We independently review everything we recommend. When you buy through our links, we may earn a commission. Learn more›
Advice, staff picks, mythbusting, and more. Let us help you.
In a recent blog post, we tackled the challenging and controversial task of defining what good sound is—the characteristics that separate great audio devices from merely good ones, and the good from the not so good. In this follow-up article, we’ll discuss how we test audio devices to determine whether they sound good, not only to us but also to you. And we’ll explain how you can use some of the same methods to confidently judge audio equipment on your own.
Below, we cover the different categories one by one. If you have any questions, let us know in the comments section. After all, the number one priority in our testing is to use methods that will help you find audio gear that works best for you.
This is the first in a two-part series in which we discuss how we evaluate good sound in our speaker and headphone reviews.
First, we try to solicit the opinions of multiple people about the audio devices we test so that our guides aren’t overly influenced by one writer’s opinion.
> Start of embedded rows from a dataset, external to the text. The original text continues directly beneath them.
Lemma string_by_computation {H : Host} l :
  forallb (λ b, (1 <=? b) && (b <? 256)) l && Utf8.is_valid l = true → w_ok string_wire l.
Proof.
  rewrite andb_true_iff, forallb_forall. intros [Hb Hv].
  assert (Forall (λ b, 1 <= b < 256) l) as Hf.
  { apply Forall_forall. intros b Hin%list_elem_of_In. specialize (Hb b Hin).
    rewrite andb_true_iff, Z.leb_le, Z.ltb_lt in Hb. lia. }
  split; [|split; [|done]].
  - eapply Forall_impl; [exact Hf|]. unfold is_byte. cbn. lia.
  - intros H0. rewrite Forall_forall in Hf. specialize (Hf 0 H0). cbn in Hf. lia.
Qed.

Lemma relay_end_to_end_witness :
  ∃ verifier am', Accounts.CreateAccount (O := SRP6.toy_openssl) [1; 2; 3] (str "User") (str "secret") 77
      [] Accounts.new = (Ret AccountResponceResult.Ok, am') ∧
    ∃ s c ses, visit (H := LittleEndian) (O := SRP6.toy_openssl) 0 (demo_results verifier) demo_hello
        [11; 12; 13; 14; 15; 16; 17] demo_stream 1 (DS.new [] [] []) = (Ret (), s) ∧
      at_rest (H := LittleEndian) s c ses ∧ s_accountId ses = 5 ∧ co_bufferQueue c = [World.Discord.auth_ok] ∧
      ∀ bot, Bot.running bot → for_each on_bot (s_out ses) bot =
        (Ret (), speaks [CreateText 11 (str "up"); CreateText 13 (str "on")] bot).
Proof.
  destruct (relay_end_to_end (H := LittleEndian) (OL := SRP6.toy_openssl_laws) [1; 2; 3] (str "User")
    (str "secret") 77 [] Accounts.new) as (verifier & am' & E & _ & R);
    [apply short_by_computation; by vm_compute..|by vm_compute|].
  exists verifier, am'. split; [exact E|clear E].
  apply (R [] [] [] 0 (demo_results verifier) demo_auth (demo_row verifier) [11; 12; 13; 14; 15; 16; 17]
    demo_hello demo_stream demo_messages 1%nat);
    [reflexivity..| | | |reflexivity| | |reflexivity|cbn; lia].
  - split; try reflexivity. by exists [].
  - do 4 (split; [apply string_by_computation; by vm_compute|]). by split; [|done].
  - do 2 (constructor; [by split; [apply bytes_by_computation|]|]). constructor.
  - constructor; [|constructor; [|constructor; [|constructor]]]; (split; [|done]).
    + split; [cbn; lia|]. apply string_by_computation; by vm_compute.
    + apply string_by_computation; by vm_compute.
    + split; [cbn; lia|]. apply string_by_computation; by vm_compute.
  - do 2 (constructor; [by split; [apply bytes_by_computation|]|]). constructor.
Defined.
Definition threads (f : nat → event) : list event := map f (seq 0 numThreads).
Definition stopped : list event := [StopIoContext] ++ threads JoinThread.
Definition closed : list event := [CloseDatabase; Library_End].
Definition loaded : list event := [LoadIPLocation; SetInitialDiscordSettings].
Definition network : list event := [StartDiscordNetwork BindIP ServerPort NetworkThreads].

Lemma runs_stop_threads e : runs (stop_threads numThreads) e () stopped e.
Proof using Type. apply (runs_bind _ _ _ ()  _ e); [apply runs_log|apply runs_each]. Qed.

Lemma runs_StopDB e : runs StopDB e () closed e.
Proof using Type. apply (runs_bind _ _ _ () [_] e _ [_]); apply runs_log. Qed.

Lemma runs_stop_network e : runs stop_network e () [KickAll; UpdateSessions; StopNetwork] e.
Proof using Type.
  apply (runs_bind _ _ _ () [_] e _ [_; _]); [apply runs_log|].
  apply (runs_bind _ _ _ () [_] e _ [_]); apply runs_log.
Qed.

(** The server serves, and what [serve] logs. *)
Definition serves : bool := (0 <? NetworkThreads) && networkStarts.
Definition serve_events : list event :=
  if NetworkThreads <=? 0 then []
  else network ++
    (if negb networkStarts then []
     else [StartFreezeDetector; UpdateLoop] ++ stopped ++ [KickAll; UpdateSessions; StopNetwork]).

Lemma runs_serve e :
  ∃ e', runs serve e (if serves then u8 exitCode else 1, serves) serve_events e'.
Proof using Type.
  unfold serve, serves, serve_events. rewrite Z.ltb_antisym.
  destruct (NetworkThreads <=? 0); cbn [negb andb].
  { exists 1. apply (runs_bind _ _ _ () [] 1 _ []); [apply runs_stop|apply runs_ret]. }
  unfold network. destruct networkStarts; cbn [negb];
    [exists (u8 exitCode)|exists 1]; (eapply runs_bind; [apply runs_log|]).
  - apply (runs_bind _ _ _ () [_] e _ (_ :: _)); [apply runs_log|].
    apply (runs_bind _ _ _ () [_] e _ _); [apply runs_log|].
    apply (runs_bind _ _ _ () [] (u8 exitCode) _ (stopped ++ _)); [apply runs_stop|].
    eapply runs_bind; [apply runs_stop_threads|].
    apply (runs_bind _ _ _ (u8 exitCode) [] (u8 exitCode) _ [_; _; _]); [apply runs_code|].
    by eapply runs_last; [apply runs_stop_network|].
  - apply (runs_bind _ _ _ () [] 1 _ []); [apply runs_stop|apply runs_ret].
Qed.

(** The whole of [run]. *)
Definition run_events : list event :=
  threads RunThread ++ [Library_Init; LoadDatabases] ++
  (if negb databasesLoad then stopped
   else loaded ++ serve_events ++ closed ++ (if serves then [] else stopped)).
Definition run_code : Z := if databasesLoad && serves then u8 exitCode else 1.

Lemma runs_run e : ∃ e', runs run e run_code run_events e'.
Proof using Type.
  destruct (runs_serve e) as [e' Hs].
  assert (runs StartDB e databasesLoad [Library_Init; LoadDatabases] e) as Hd.
  { apply (runs_bind _ _ _ () [_] e _ [_]); [apply runs_log|].
    apply (runs_bind _ _ _ () [_] e _ []); [apply runs_log|]. destruct databasesLoad; apply runs_ret. }
  exists (if databasesLoad then e' else e). unfold run, run_code, run_events.
  eapply runs_bind; [apply runs_each|]. eapply runs_bind; [exact Hd|].
  destruct databasesLoad; cbn [negb andb].
  - rewrite !(app_assoc loaded), !(app_assoc (loaded ++ _)).
    apply (runs_bind _ _ _ (if serves then u8 exitCode else 1, serves) _ e').
    + unfold loaded. rewrite <- !app_assoc. apply (runs_bind _ _ _ () [_] e _ (_ :: _)); [apply runs_log|].
      apply (runs_bind _ _ _ () [_] e); [apply runs_log|].
      eapply runs_bind; [exact Hs|]. by eapply runs_last; [apply runs_StopDB|].
    + eapply runs_last; [|done]. destruct serves; [apply runs_ret|apply runs_stop_threads].
  - apply (runs_bind _ _ _ (1, false) [] e); [apply runs_ret|].
    by eapply runs_last; [apply runs_stop_threads|].
Qed.

(** What the whole program logs and returns. *)
Definition main_code (argv : list (list Z)) (configPath : list Z) : Z :=
  match parse_args argv (configPath ++ str "WarheadDiscord.conf") with
  | Some f => if configLoads f then run_code else 1
  | None => 1
  end.
Definition main_events (argv : list (list Z)) (configPath : list Z) : list event :=
  match parse_args argv (configPath ++ str "WarheadDiscord.conf") with
  | Some f => [LoadAppConfigs f] ++
      if configLoads f then [InitLogging; threadsSetup] ++ run_events ++ [threadsCleanup] else []
  | None => [RuntimeError]
  end.

Lemma runs_main argv configPath e :
  ∃ e', runs (main argv configPath) e (main_code argv configPath) (main_events argv configPath) e'.
Proof using Type.
  unfold main, main_code, main_events. destruct (parse_args _ _) as [f|].
  2:{ exists e. apply (runs_bind _ _ _ () [_] e _ []); [apply runs_log|apply runs_ret]. }
  destruct (runs_run e) as [e' Hr]. destruct (configLoads f); cbn [negb].
  - exists e'. eapply runs_bind; [apply runs_log|].
    apply (runs_bind _ _ _ () [_] e _ (_ :: _)); [apply runs_log|].
    apply (runs_bind _ _ _ () [_] e); [apply runs_log|].
    eapply runs_bind; [exact Hr|]. apply (runs_bind _ _ _ () [_] e' _ []); [apply runs_log|apply runs_ret].
  - exists e. by eapply runs_last; [apply runs_log|].
Qed.

Abbreviation times x l := (count_occ event_eq_dec l x).

Lemma times_threads (f : nat → event) i : Inj (=) (=) f →
  times (f i) (threads f) = if decide (i < numThreads)%nat then 1%nat else 0%nat.
Proof using Type.
  intros Hf. unfold threads. rewrite <- (count_occ_map f Nat.eq_dec) by exact Hf.
  case_decide as H; [apply NoDup_count_occ'; [apply seq_NoDup|]|apply count_occ_not_In]; rewrite in_seq; lia.
Qed.

Lemma times_other (f : nat → event) x : (∀ i, f i ≠ x) → times x (threads f) = 0%nat.
Proof using Type.
  intros H. apply count_occ_not_In. unfold threads. rewrite in_map_iff. by intros (i & E & _); apply (H i).
Qed.
(** How the lists above count. *)
Local Ltac count :=
  unfold main_events, main_code, run_events, run_code, serve_events, serves, stopped, closed, loaded,
    network;
  rewrite ?Z.ltb_antisym;
  destruct (parse_args _ _) as [f|];
    [destruct (configLoads f), databasesLoad, (NetworkThreads <=? 0), networkStarts|];
  cbn [negb andb];
  rewrite ?count_occ_app, ?times_threads by (by intros ?? [=]);
  rewrite ?(times_other RunThread), ?(times_other JoinThread) by done;
  repeat match goal with
  | |- context [count_occ _ (?y :: ?l) ?x] =>
      first [ rewrite (@count_occ_cons_neq _ event_eq_dec l y x) by done
            | rewrite (@count_occ_cons_eq _ event_eq_dec l y x) by done ]
  end;
  rewrite ?count_occ_nil.

(** Whatever fails on the way, the process starts and ends each part once: the
    threads, OpenSSL's locks, the network once the server served, and the
    databases once they are loaded; its exit code is that of the shutdown exactly
    when the server served. *)
Theorem main_releases (argv : list (list Z)) (configPath : list Z) :
  ∃ p, main argv configPath new = (Ret (main_code argv configPath), p) ∧
  let n x := times x (p_events p) in
  (∀ i, n (JoinThread i) = n (RunThread i)) ∧ n threadsCleanup = n threadsSetup ∧
  n StopNetwork = n UpdateLoop ∧ (n UpdateLoop <= 1)%nat ∧
  (databasesLoad = true → n CloseDatabase = n LoadDatabases ∧ n Library_End = n Library_Init) ∧
  main_code argv configPath = (if decide (n UpdateLoop = 1%nat) then u8 exitCode else 1).
Proof using Type.
  destruct (runs_main argv configPath SHUTDOWN_EXIT_CODE) as [e' H].
  destruct (H new eq_refl) as [stop E]. eexists. split; [exact E|]. cbn [p_events new app]. clear.
  split; [intros i; count; done|]. split; [count; done|]. split; [count; done|].
  split; [count; lia|]. split; [intros Hd; split; count; done|]. count; by repeat case_decide.
Qed.
End main.
End Program.

(** A server that serves with two threads until it is told to restart, and one
    whose databases do not load: MySQL's library is left as it was started. *)
Example a_life :
  Program.main (λ _, true) true 2 4500 1 (str "0.0.0.0") true 2 [str "-c"; str "my.conf"] [] Program.new =
  (Ret 2, mkProcess
    [LoadAppConfigs (str "my.conf"); InitLogging; threadsSetup; RunThread 0; RunThread 1; Library_Init;
     LoadDatabases; LoadIPLocation; SetInitialDiscordSettings;
     StartDiscordNetwork (str "0.0.0.0") 4500 1; StartFreezeDetector; UpdateLoop; StopIoContext;
     JoinThread 0; JoinThread 1; KickAll; UpdateSessions; StopNetwork; CloseDatabase; Library_End;
     threadsCleanup] true 2).
Proof. by vm_compute. Qed.

Example library_not_ended :
  p_events (exec (Program.main (λ _, true) false 1 4500 1 [] true 0 [] (str "etc/")) Program.new) =
  [LoadAppConfigs (str "etc/WarheadDiscord.conf"); InitLogging; threadsSetup; RunThread 0; Library_Init;
   LoadDatabases; StopIoContext; JoinThread 0; threadsCleanup].
Proof. by vm_compute. Qed.
(** * audit_metrics.py: classification of metric names and aggregation of
      scrape targets

    A shallow embedding of [src/audit_metrics.py].  Python [str] values are
    [string]s (UTF-8 bytes: prefix and substring tests with the ASCII
    patterns of the script agree with the tests on code points), Python
    [int] counters are [Z], and the dictionaries built by the script are
    stdpp [gmap]s keyed by strings.  The two static tables are lists, since
    the script walks them in declaration order.  The order in which a
    result dictionary lists its keys is not represented. *)

From stdpp Require Import gmap strings list fin_maps sorting pretty.
From Stdlib Require Import ZArith Lia Ascii.

Local Open Scope string_scope.
Local Open Scope list_scope.
Local Open Scope Z_scope.

(** ** Python string primitives *)

(** [s.startswith(prefix)] *)
Definition startswith (s prefix : string) : bool := String.prefix prefix s.

(** [pat in s] on strings: [pat] occurs in [s] as a contiguous substring
    (the empty pattern occurs everywhere). *)
Fixpoint str_in (pat s : string) : bool :=
  String.prefix pat s ||
  match s with
  | EmptyString => false
  | String _ s' => str_in pat s'
  end.

(** [x in xs] / [x not in xs] on a list of strings. *)
Definition list_in (x : string) (xs : list string) : bool :=
  existsb (String.eqb x) xs.

(** ** Static tables *)

Record source_info := SourceInfo {
  name : string;
  description : string;
  job : string;
}.

(** [METRIC_SOURCES]: prefix → source, in declaration order (the order in
    which [METRIC_SOURCES.items()] yields its entries). *)
Definition METRIC_SOURCES : list (string * source_info) :=
  [ ("kube_", SourceInfo "kube-state-metrics"
                "Kubernetes object state metrics" "kube-state-metrics");
    ("node_", SourceInfo "node-exporter"
                "Host/node hardware and OS metrics" "node-exporter");
    ("container_", SourceInfo "cAdvisor"
                "Container resource usage and performance metrics" "kubelet");
    ("kubelet_", SourceInfo "Kubelet" "Kubelet component metrics" "kubelet");
    ("prometheus_", SourceInfo "Prometheus"
                "Prometheus server self-monitoring metrics" "prometheus");
    ("alertmanager_", SourceInfo "Alertmanager"
                "Alertmanager metrics" "alertmanager");
    ("grafana_", SourceInfo "Grafana" "Grafana metrics" "grafana");
    ("otelcol_", SourceInfo "OpenTelemetry Collector"
                "OTel Collector metrics" "gateway-collector");
    ("up", SourceInfo "Prometheus"
                "Target up/down status (Prometheus internal)" "various");
    ("scrape_", SourceInfo "Prometheus"
                "Scrape metadata (Prometheus internal)" "various") ].
(** * A same-domain crawler and its link graph

    Shallow embedding of [pagerank_crawl_and_visualize.py]:
    [same_domain], [normalize], [crawl], [compute_and_visualize] and [main].

    Python values are modelled as follows.
    - [str] is [string]; the [set] of visited URLs is a [gset string]; the
      frontier list [to_visit] is a [list string] with [pop(0)] taking the head
      and [append] adding at the end.
    - [nx.DiGraph] is a record with a node set and an edge set; [add_node]
      and [add_edge] are idempotent.  The ['weight'] attribute of the edges,
      written once by [compute_and_visualize], is a finite map from edges to
      scores.
    - The effects of [crawl] (HTTP requests, failure messages) are kept as a
      trace in the state of the loop, the printing of [main] and
      [compute_and_visualize] as a trace of events.
    - The [while] loop is a step function [loop_body] iterated by
      [crawl_loop] under a bound on the number of passes; the bound is shown
      to be reached by no run that has [Z.to_nat max_pages] passes.
    - [max_pages] is a Python [int], hence [Z]; it may be zero or negative.
    - The library calls the script makes are parameters of the development,
      each with [None] for a call that raises: [requests_get] (the HTTP GET
      together with [resp.text], both inside the [try] block), [find_hrefs]
      (the [BeautifulSoup] construction and [find_all("a", href=True)], both
      outside the [try] block), [urljoin], [netloc] (for
      [urlparse(x).netloc]), [defrag_parsed] (the parse and re-serialisation
      inside [urldefrag]) and [pagerank] (for [nx.pagerank]).  The URL
      functions raise [ValueError] on malformed input, outside any [try]
      block of the script.
    - [urldefrag] follows the standard library: a URL without ['#'] is
      returned unchanged with an empty fragment; a URL with ['#'] is parsed
      and put together again without its fragment. *)

From stdpp Require Import base gmap sets list strings.
From Stdlib Require Import ZArith Lia Ascii String.

(* [set_solver] clears hypotheses that are already gone. *)
#[local] Set Warnings "-clear-no-such-hyp".

Open Scope string_scope.
Open Scope Z_scope.
Open Scope list_scope.

(** ** Strings of URLs *)

Module Url.

(** [s.rstrip(c)] for a one-character argument: drop every trailing [c]. *)
Fixpoint rstrip (c : ascii) (s : string) : string :=
  match s with
  | EmptyString => EmptyString
  | String a t =>
      match rstrip c t with
      | EmptyString => if Ascii.eqb a c then EmptyString else String a EmptyString
      | t' => String a t'
      end
  end.
(** The body of the [try] block of [lifespan]. *)
Definition lifespan_try : M unit :=
  raw_text <- load_document_text doc_url ;;
  source_chunks <- call (SplitDocuments 1000 200 [raw_text])
                        (create_documents 1000 200 [raw_text]) ;;
  embeddings <- call (NewEmbeddings API_KEY BASE_URL)
                     (OpenAIEmbeddings API_KEY BASE_URL) ;;
  db <- FAISS_from_documents source_chunks embeddings ;;
  set_vector_db (Some db) ;;
  print loaded_line.

Definition startup_error_prefix : str :=
  Eval vm_compute in u "❌ Ошибка при инициализации базы знаний: ".

(** [f"❌ Ошибка при инициализации базы знаний: {e}"] *)
Definition startup_error_line (e : Exc) : str :=
  startup_error_prefix ++ exc_str e.

Definition lifespan_except (e : Exc) : M unit :=
  print (startup_error_line e).

(** [lifespan] up to its [yield]. *)
Definition loading_line : str := Eval vm_compute in u "🚀 Загрузка базы знаний...".

Definition lifespan_startup : M unit :=
  print loading_line ;;
  try_except lifespan_try lifespan_except.

Definition stopping_line : str :=
  Eval vm_compute in u "🛑 Завершение работы приложения...".

Definition stopped_line : str :=
  Eval vm_compute in u "✅ Работа приложения завершена.".

(** [lifespan] after its [yield]. *)
Definition lifespan_shutdown : M unit :=
  print stopping_line ;;
  db <- get_vector_db ;;
  match db with
  | Some _ => set_vector_db None
  | None => ret tt
  end ;;
  print stopped_line.

(** ** Routes *)

Record QuestionRequest := { question : str }.

Definition root : M Body :=
  n <- get_total_requests_count ;;
  ret (LandingPage (str_of_int n)).

(** [vector_db.similarity_search(query, k)]: the query is embedded and the
    store searched with the vector. *)
Definition similarity_search (db : FAISS) (query : str) (k : Z) : M (list Document) :=
  embedding <- call (EmbedQuery db query) (embed_query db query) ;;
  call (IndexSearch db embedding k) (similarity_search_by_vector db embedding k).

Definition make_context (docs : list Document) : str :=
  join [nl; nl] (map (fun doc => strip (page_content doc)) docs).

Definition system_prompt : str :=
  Eval vm_compute in u "Вы — сертифицированный эксперт по страхованию ответственности аэропортов. "
  ++ u "Говорите от первого лица как практикующий специалист. "
  ++ u "СТРОГО ЗАПРЕЩЕНО упоминать источники информации (никаких 'согласно документу' или 'в базе знаний'). "
  ++ u "Используйте ТОЛЬКО факты из контекста.".

Definition context_label : str := Eval vm_compute in u "Контекст:".

Definition question_label : str := Eval vm_compute in u "Вопрос клиента:".

(** The f-string of [user_prompt]: label, newline, context, blank line,
    label, newline, question. *)
Definition make_user_prompt (context question : str) : str :=
  context_label ++ [nl] ++ context ++ [nl; nl]
  ++ question_label ++ [nl] ++ question.

Definition make_messages (context question : str) : list Message :=
  [ {| role := system; content := system_prompt |};
    {| role := user; content := make_user_prompt context question |} ].

(** The literal [0.2]. *)
Definition temperature : Q := 2 # 10.

Definition model : str := Eval vm_compute in u "gpt-4o-mini".

Definition index_out_of_range : str :=
  Eval vm_compute in u "list index out of range".

(** [choices[0]] *)
Definition first_choice (choices : list Choice) : M Choice :=
  match choices with
  | c :: _ => ret c
  | [] => raise (IndexError index_out_of_range)
  end.

(** The body of the [try] block of [ask_expert]. *)
Definition ask_try (db : FAISS) (request : QuestionRequest) : M Body :=
  docs <- similarity_search db (question request) 4 ;;
  let context := make_context docs in
  client <- call (NewClient API_KEY BASE_URL) (OpenAI API_KEY BASE_URL) ;;
  let messages := make_messages context (question request) in
  choices <- call (ChatCompletion model messages temperature)
                  (chat_completions_create client model messages temperature) ;;
  c <- first_choice choices ;;
  ret (Answer (message_content c)).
Second, we try to make our guides comprehensive by reviewing as many models as we can within a given category and price range. Sometimes these two rules conflict—the more models we test, the more difficult it is to get them all in front of a listening panel—but those are our guiding principles.
For most of our audio guides, the writer starts with an extended solo testing session in which they weed out all the obviously poor performers. This step requires us to make certain presumptions about what our listening panel will and won’t like, but each of us has conducted many dozens of panel tests through which we’ve identified some audio characteristics that are sure to sink a device’s performance: excessive distortion (adding extra harmonic content that isn’t in the recording, which makes tearing or rattling sounds), extreme tonal-balance errors (too much or too little bass, midrange, or treble), and extraneous noise such as hiss and hum.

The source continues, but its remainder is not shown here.